**Data records**
Definition dir_of (id : string) : string := bundleRoot +:+ "/" +:+ id.
Definition file_of (id f : string) : string := dir_of id +:+ "/" +:+ f.

Lemma bundle_dir id : plain_name id → path_Join [bundleRoot; id] = dir_of id.
Proof. intros H. by apply path_Join_under. Qed.

Lemma bundle_file id f : plain_name id → plain_name f → path_Join [dir_of id; f] = file_of id f.
Proof. intros H Hf. apply path_Join_under; [by apply Clean_under|done..]. Qed.

Lemma append_inj_l (a b c : string) : a +:+ b = a +:+ c → b = c.
Proof. induction a as [|x a IH]; [done|]. intros [= H]. by apply IH. Qed.

Lemma file_of_inj id f g : file_of id f = file_of id g → f = g.
Proof. unfold file_of. intros H%append_inj_l. by apply (append_inj_l "/") in H. Qed.

Lemma under_file id f : under (dir_of id) (file_of id f).
Proof. right. unfold file_of. rewrite string_app_assoc. apply HasPrefix_app. Qed.

Lemma file_not_dir id f : file_of id f ≠ dir_of id.
Proof.
  unfold file_of. intros H. apply (f_equal String.length) in H. rewrite !str_length_app in H. simpl in H. lia.
Qed.

(** Below a directory that is not there, there is nothing. *)
Definition tree_ok (w : gmap string node) : Prop :=
  w !! bundleRoot = Some Directory ∧ ∀ id p, under (dir_of id) p → is_Some (w !! p) → is_Some (w !! dir_of id).

(** Everything but what is under [d] is left alone. *)
Definition beside (d : string) (w w' : gmap string node) : Prop := ∀ p, ¬ under d p → w' !! p = w !! p.

#[export] Instance beside_preorder d : PreOrder (beside d).
Proof. split; [by intros w p|]. intros w1 w2 w3 H1 H2 p Hp. by rewrite H2, H1. Qed.

Lemma insert_beside d w p n : under d p → beside d w (<[p := n]> w).
Proof. intros Hp q Hq. rewrite lookup_insert_ne; [done|]. by intros ->. Qed.

Section create.
Context (env : bundleEnv) (id : string) (Hid : plain_name id).
#[local] Abbreviation d := (dir_of id).

Lemma Mkdir_beside p : under d p → preserves (beside d) (os_Mkdir env p).
Proof. intros Hp w. unfold os_Mkdir. destruct (be_mkdir env p); [done|]. case_decide; [done|]. by apply insert_beside. Qed.

Lemma write_files_beside files : Forall plain_name files.*1 → preserves (beside d) (write_files env d files).
Proof.
  induction files as [|[f b] files IH]; intros Hf; [apply (preserves_ret (beside d))|]. apply Forall_cons in Hf as [Hp Hf]. simpl in Hp |- *.
  apply preserves_bind; [apply _| |intros _; by apply IH]. intros w. rewrite bundle_file by done. unfold os_WriteFile.
  destruct (be_write env _) as [[e [part|]]|]; [|done|]; (destruct (w !! file_of id f) as [[]|]; [done|..]; apply insert_beside, under_file).
Qed.

(** What a successful run of the loop has written. *)
Lemma write_files_Ok files w w' : Forall plain_name files.*1 → NoDup files.*1 →
  write_files env d files w = (Ok tt, w') →
  (∀ f b, (f, b) ∈ files → w' !! file_of id f = Some (Regular b) ∧ w !! file_of id f ≠ Some Directory) ∧
  ∀ p, (∀ f, f ∈ files.*1 → p ≠ file_of id f) → w' !! p = w !! p.
Proof.
  revert w. induction files as [|[f b] files IH]; intros w Hf Hn.
  { intros [= <-]. split; [intros ?? H; by apply elem_of_nil in H|done]. }
  apply Forall_cons in Hf as [Hp Hf]. apply NoDup_cons in Hn as [Hnf Hn]. cbn [write_files fst] in *. intros H.
  apply bind_Ok in H as (x & w1 & H1 & H2). rewrite bundle_file in H1 by done. unfold os_WriteFile in H1.
  destruct (be_write env _) as [[e [part|]]|]; [done|done|].
  assert (Hw1 : w1 = <[file_of id f := Regular b]> w ∧ w !! file_of id f ≠ Some Directory)
    by (destruct (w !! file_of id f) as [[]|]; simplify_eq; done). destruct Hw1 as [-> Hnd].
  destruct (IH _ Hf Hn H2) as [Hin Hout]. split.
  - intros g c [[= -> ->]|Hg]%elem_of_cons.
    + split; [|done]. rewrite Hout, lookup_insert_eq; [done|]. intros g Hg ->%file_of_inj. done.
    + destruct (Hin g c Hg) as [? Hx]. split; [done|]. rewrite lookup_insert_ne in Hx; [done|]. intros ->%file_of_inj.
      destruct Hnf. apply list_elem_of_fmap. by exists (g, c).
  - intros p Hpf. rewrite Hout by (intros g Hg; apply Hpf; by right). rewrite lookup_insert_ne; [done|]. symmetry. apply Hpf. left.
Qed.

Lemma remove_restores w w' : (∀ p, under d p → w !! p = None) → (∀ p, be_remove env p = true) → beside d w w' →
  (os_RemoveAll env d w').2 = w.
Proof.
  intros Hn Hr Hb. apply map_eq. intros p. cbn. destruct (decide (under d p)) as [Hu|Hu].
  - rewrite Hn by done. apply map_lookup_filter_None. right. intros x _ Hx. by apply Hx.
  - rewrite map_lookup_filter, Hb by done. destruct (w !! p); [|done]. simpl. rewrite option_guard_True; [done|]. by intros [? _].
Qed.

Lemma remove_beside : preserves (beside d) (os_RemoveAll env d).
Proof.
  intros w p Hp. cbn. rewrite map_lookup_filter. destruct (w !! p); [|done]. simpl. rewrite option_guard_True; [done|]. by intros [? _].
Qed.
End create.

Lemma bundle_id id : id ≠ "" → Contains id ".." || Contains id "/" = false →
  plain_name id ∨ path_Join [bundleRoot; id] = bundleRoot.
Proof.
  intros H0 [Hd Hs]%orb_false_iff. destruct (decide (id = ".")) as [->|H1]; [right; reflexivity|]. left.
  split_and!; [done|done|by intros ->|by apply Contains_slash].
Qed.

(** C25: Whatever is asked of the guest's bundle service and whichever of its
    calls fail, partial writes and removals included, in a tree where the
    bundle root is a directory: a bundle that is created is a new directory
    under the bundle root with its root file system directory and exactly
    the files of the request, and nothing else changes; on every error
    nothing outside of the bundle's directory changes, and when the clean-
    up's removal gets to remove everything the file system is as it was. *)
Theorem bundle_all_or_nothing env id names files w :
  tree_ok w → names ≡ₚ files.*1 → NoDup files.*1 →
  match Create env id names files w with
  | (Ok r, w') =>
      r = dir_of id ∧ plain_name id ∧ w !! dir_of id = None ∧ Forall acceptable names ∧
      w' !! dir_of id = Some Directory ∧ w' !! file_of id rootfsDir = Some Directory ∧
      (∀ f b, (f, b) ∈ files → w' !! file_of id f = Some (Regular b)) ∧
      (∀ p, is_Some (w' !! p) → under (dir_of id) p → p = dir_of id ∨ p = file_of id rootfsDir ∨ ∃ f, f ∈ files.*1 ∧ p = file_of id f) ∧
      (∀ p, ¬ under (dir_of id) p → w' !! p = w !! p)
  | (Err _, w') => (∀ p, ¬ under (dir_of id) p → w' !! p = w !! p) ∧ ((∀ p, be_remove env p = true) → w' = w)
  end.
Proof.
  intros [Hroot Htree] Hperm Hnd. unfold Create. case_decide as H0; [done|]. destruct (Contains id ".." || _) eqn:Hc; [done|].
  destruct (check_names names) as [e|] eqn:Hnames; [done|]. apply check_names_None in Hnames.
  destruct (bundle_id id H0 Hc) as [Hid|Hdot].
  2: { rewrite Hdot. unfold bind, os_Mkdir. destruct (be_mkdir env bundleRoot); [done|]. by rewrite decide_True by (by rewrite Hroot; eexists). }
  assert (Hplain : Forall plain_name files.*1).
  { rewrite <-Hperm. eapply Forall_impl; [exact Hnames|]. by intros f [? _]. }
  rewrite bundle_dir by done. unfold bind at 1, os_Mkdir at 1. destruct (be_mkdir env (dir_of id)); [done|].
  destruct (w !! dir_of id) eqn:Hd; [by rewrite decide_True by eauto|]. rewrite decide_False by (by intros [? ?]).
  assert (Hempty : ∀ p, under (dir_of id) p → w !! p = None).
  { intros p Hp. apply eq_None_not_Some. intros Hx. destruct (Htree id p Hp Hx) as [y Hy]. congruence. }
  set (w1 := <[dir_of id := Directory]> w). set (m := _ ;;! write_files env (dir_of id) files).
  assert (Hm : preserves (beside (dir_of id)) m).
  { apply preserves_bind; [apply _| |intros _; by apply write_files_beside].
    rewrite bundle_file by (done || by vm_compute). apply Mkdir_beside, under_file. }
  unfold bind at 1, on_error. pose proof (Hm w1) as Hb. destruct (m w1) as [[[]|e] w2] eqn:E; cbn [ret snd] in *.
  - unfold m in E. apply bind_Ok in E as (x & w3 & E1 & E2). rewrite bundle_file in E1 by (done || by vm_compute).
    unfold os_Mkdir in E1. destruct (be_mkdir env _); [done|]. case_decide; [done|]. injection E1 as _ <-.
    destruct (write_files_Ok env id Hid files _ _ Hplain Hnd E2) as [Hin Hout].
    assert (Hrf : rootfsDir ∉ files.*1).
    { intros Hr. apply list_elem_of_fmap in Hr as ([f b] & Hf & Hr). simpl in Hf. subst f.
      destruct (Hin _ _ Hr) as [_ Hx]. by rewrite lookup_insert_eq in Hx. }
    split_and!; try done.
    + rewrite Hout by (intros f _ Hx; symmetry in Hx; by apply file_not_dir in Hx).
      rewrite lookup_insert_ne by apply file_not_dir. unfold w1. by rewrite lookup_insert_eq.
    + rewrite Hout by (intros f Hf <-%file_of_inj; done). by rewrite lookup_insert_eq.
    + intros f b Hf. by apply Hin.
    + intros p Hp Hu. destruct (decide (p = dir_of id)); [by left|]. destruct (decide (p = file_of id rootfsDir)); [by right; left|].
      right; right. destruct (decide (Exists (λ f, p = file_of id f) files.*1)) as [He|He].
      { apply Exists_exists in He as (f & Hf & ->). eauto. }
      exfalso. rewrite Hout in Hp by (intros f Hf ->; apply He, Exists_exists; eauto).
      rewrite lookup_insert_ne in Hp by done. unfold w1 in Hp. rewrite lookup_insert_ne in Hp by done.
      rewrite Hempty in Hp by done. by destruct Hp.
    + intros p Hp. rewrite Hb by done. apply (insert_beside (dir_of id) w); [by left|done].
  - assert (Hb2 : beside (dir_of id) w w2) by (etrans; [|exact Hb]; apply (insert_beside (dir_of id) w); by left). split.
    + intros p Hp. etrans; [by apply (remove_beside env id)|by apply Hb2].
    + intros Hrm. by apply remove_restores.
Qed.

**The problem**
All that is wanted is a faithful reproduction of the line above with "Proof. unfold file_of.", the line with "Context (env : bundleEnv)", and every line in between.

**Final answer**
Proof. unfold file_of. intros H%append_inj_l. by apply (append_inj_l "/") in H. Qed.

Lemma under_file id f : under (dir_of id) (file_of id f).
Proof. right. unfold file_of. rewrite string_app_assoc. apply HasPrefix_app. Qed.

Lemma file_not_dir id f : file_of id f ≠ dir_of id.
Proof.
  unfold file_of. intros H. apply (f_equal String.length) in H. rewrite !str_length_app in H. simpl in H. lia.
Qed.

(** Below a directory that is not there, there is nothing. *)
Definition tree_ok (w : gmap string node) : Prop :=
  w !! bundleRoot = Some Directory ∧ ∀ id p, under (dir_of id) p → is_Some (w !! p) → is_Some (w !! dir_of id).

(** Everything but what is under [d] is left alone. *)
Definition beside (d : string) (w w' : gmap string node) : Prop := ∀ p, ¬ under d p → w' !! p = w !! p.

#[export] Instance beside_preorder d : PreOrder (beside d).
Proof. split; [by intros w p|]. intros w1 w2 w3 H1 H2 p Hp. by rewrite H2, H1. Qed.

Lemma insert_beside d w p n : under d p → beside d w (<[p := n]> w).
Proof. intros Hp q Hq. rewrite lookup_insert_ne; [done|]. by intros ->. Qed.

Section create.
Context (env : bundleEnv) (id : string) (Hid : plain_name id).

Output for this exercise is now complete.